Referring to the capacity of Iran and Azerbaijan to further expand their cooperation, Ebrahim Raisi said that “it is necessary to make optimal use of these capacities to expand cooperation between the two countries in the political, economic, cultural and trade fields.”
For his part, President Aliyev expressed hope that their meeting would “strengthen the process of the development of relations and raises the level of cooperation between the two countries.”
The 6th Summit of Heads of State of Caspian littoral states took place on June 29 in Ashgabat. As part of the event, the presidents of Russia, Azerbaijan, Iran, Kazakhstan, and Turkmenistan discussed topical issues of cooperation in the Caspian Sea, as well as the implementation of resolutions made during the previous meetings of the heads of the Caspian “five.” Following the summit, the attendees confirmed that their activities were “based on the principles of mutual respect, independence, and non-use of force.”

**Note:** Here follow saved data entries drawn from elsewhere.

(** One turn of the loop that fills [m_items]: the item, and whether the key is
    unknown. *)
Definition make_item (x : entry) : FormatItem * bool :=
  let '(s, fmt, type) := x in
  if (type =? 0)%nat then (StringFormatItem s, false)
  else
    match s_format_items s with
    | None => (StringFormatItem (error_format s), true)
    | Some mk => (mk fmt, false)
    end.

Definition make_items (vec : list entry) : list FormatItem * bool :=
  (map (fst ∘ make_item) vec, existsb (snd ∘ make_item) vec).

(** The class [LogFormatter]. *)
Record LogFormatter := mkLogFormatter {
  m_pattern : str;
  m_items : list FormatItem;
  m_error : bool
}.

(** The constructor, with the text [init] sends to [std::cout]. *)
Definition new_LogFormatter (pattern : str) : res (LogFormatter * str) :=
  st ← parse_loop (length pattern) pattern 0 (mkParse [] [] false []);
  let vec := flush_nstr (ps_nstr st) (ps_vec st) in
  let '(items, unknown) := make_items vec in
  Ret (mkLogFormatter pattern items (ps_error st || unknown), ps_cout st).

Definition default_pattern : str :=
  $"%d{%Y-%m-%d %H:%M:%S}%T%t%T%N%T%F%T[%p]%T[%c]%T%f:%l%T%m%n".

(** ** The grammar of patterns *)

(** Characters that may stand in a name after '%'. *)
Definition name_char (c : ascii) : bool := negb (ends_name c) && negb (bool_decide (c = lbrace)).

(** [item_text name fmt w rest]: after a '%', the text [w] is an item with this
    name and format when [rest] follows. *)
Inductive item_text : str -> str -> str -> str -> Prop :=
| item_end name :
    Forall name_char name -> item_text name [] name []
| item_sep name c rest :
    Forall name_char name -> ends_name c = true -> item_text name [] name (c :: rest)
| item_fmt name fmt rest :
    Forall name_char name -> rbrace ∉ fmt ->
    item_text name fmt (name ++ [lbrace] ++ fmt ++ [rbrace]) rest.

(** [parses nstr s vec e]: with the literal [nstr] pending, the rest [s] of a
    pattern contributes the entries [vec]; [e] says whether a brace is left
    open. *)
Inductive parses : str -> str -> list entry -> bool -> Prop :=
| parses_end nstr :
    parses nstr [] (flush_nstr nstr []) false
| parses_char nstr c s v e :
    c <> percent -> parses (nstr ++ [c]) s v e -> parses nstr (c :: s) v e
| parses_percent nstr s v e :
    parses (nstr ++ [percent]) (percent :: s) v e ->
    parses nstr (percent :: percent :: s) v e
| parses_item nstr name fmt w rest v e :
    item_text name fmt w rest -> starts_with percent (w ++ rest) = false ->
    parses [] rest v e ->
    parses nstr (percent :: w ++ rest) (flush_nstr nstr [] ++ (name, fmt, 1%nat) :: v) e
| parses_open nstr name body v e :
    Forall name_char name -> rbrace ∉ body ->
    parses nstr (name ++ lbrace :: body) v e ->
    parses nstr (percent :: name ++ lbrace :: body)
      (($"<<pattern_error>>", [], 0%nat) :: v) true.

Lemma first_match_Some {A} (s : str) (names : list (str * A)) a :
  first_match s names = Some a -> (s, a) ∈ names.
Proof.
  induction names as [|[n b] names IH]; simpl; [done|]. case_decide as Hs.
  - intros [= ->]. subst. by constructor.
  - intros H. constructor. auto.
Qed.

Lemma first_match_None {A} (s : str) (names : list (str * A)) :
  first_match s names = None -> s ∉ map fst names.
Proof.
  induction names as [|[n b] names IH]; simpl; [set_solver|]. case_decide as Hs; [done|].
  intros H. apply not_elem_of_cons. auto.
Qed.

(** *** The inner loop *)
#[local] Arguments Nat.eqb : simpl never.
#[local] Arguments Nat.ltb : simpl never.
#[local] Arguments Nat.leb : simpl never.

Lemma name_char_spec c :
  name_char c = true <-> ends_name c = false /\ c <> lbrace.
Proof.
  unfold name_char. rewrite andb_true_iff, !negb_true_iff.
  by rewrite bool_decide_eq_false.
Qed.

Lemma ltb_true n m : (n < m)%nat -> (n <? m)%nat = true.
Proof. apply Nat.ltb_lt. Qed.
Lemma ltb_false n m : (m <= n)%nat -> (n <? m)%nat = false.
Proof. apply Nat.ltb_ge. Qed.
Lemma eqb_false n m : n <> m -> (n =? m)%nat = false.
Proof. apply Nat.eqb_neq. Qed.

The states also pledged not to interfere in each other’s internal affairs, to use the Caspian Sea only for peaceful purposes, to take care of stability in the region, to maintain a reasonable balance of armaments, and not to allow foreign armed forces to the shores of the sea.
They also agreed to collectively protect the Caspian environment, make rational use of biological resources, help each other in scientific research, and ensure freedom to use the skies over the sea for flights.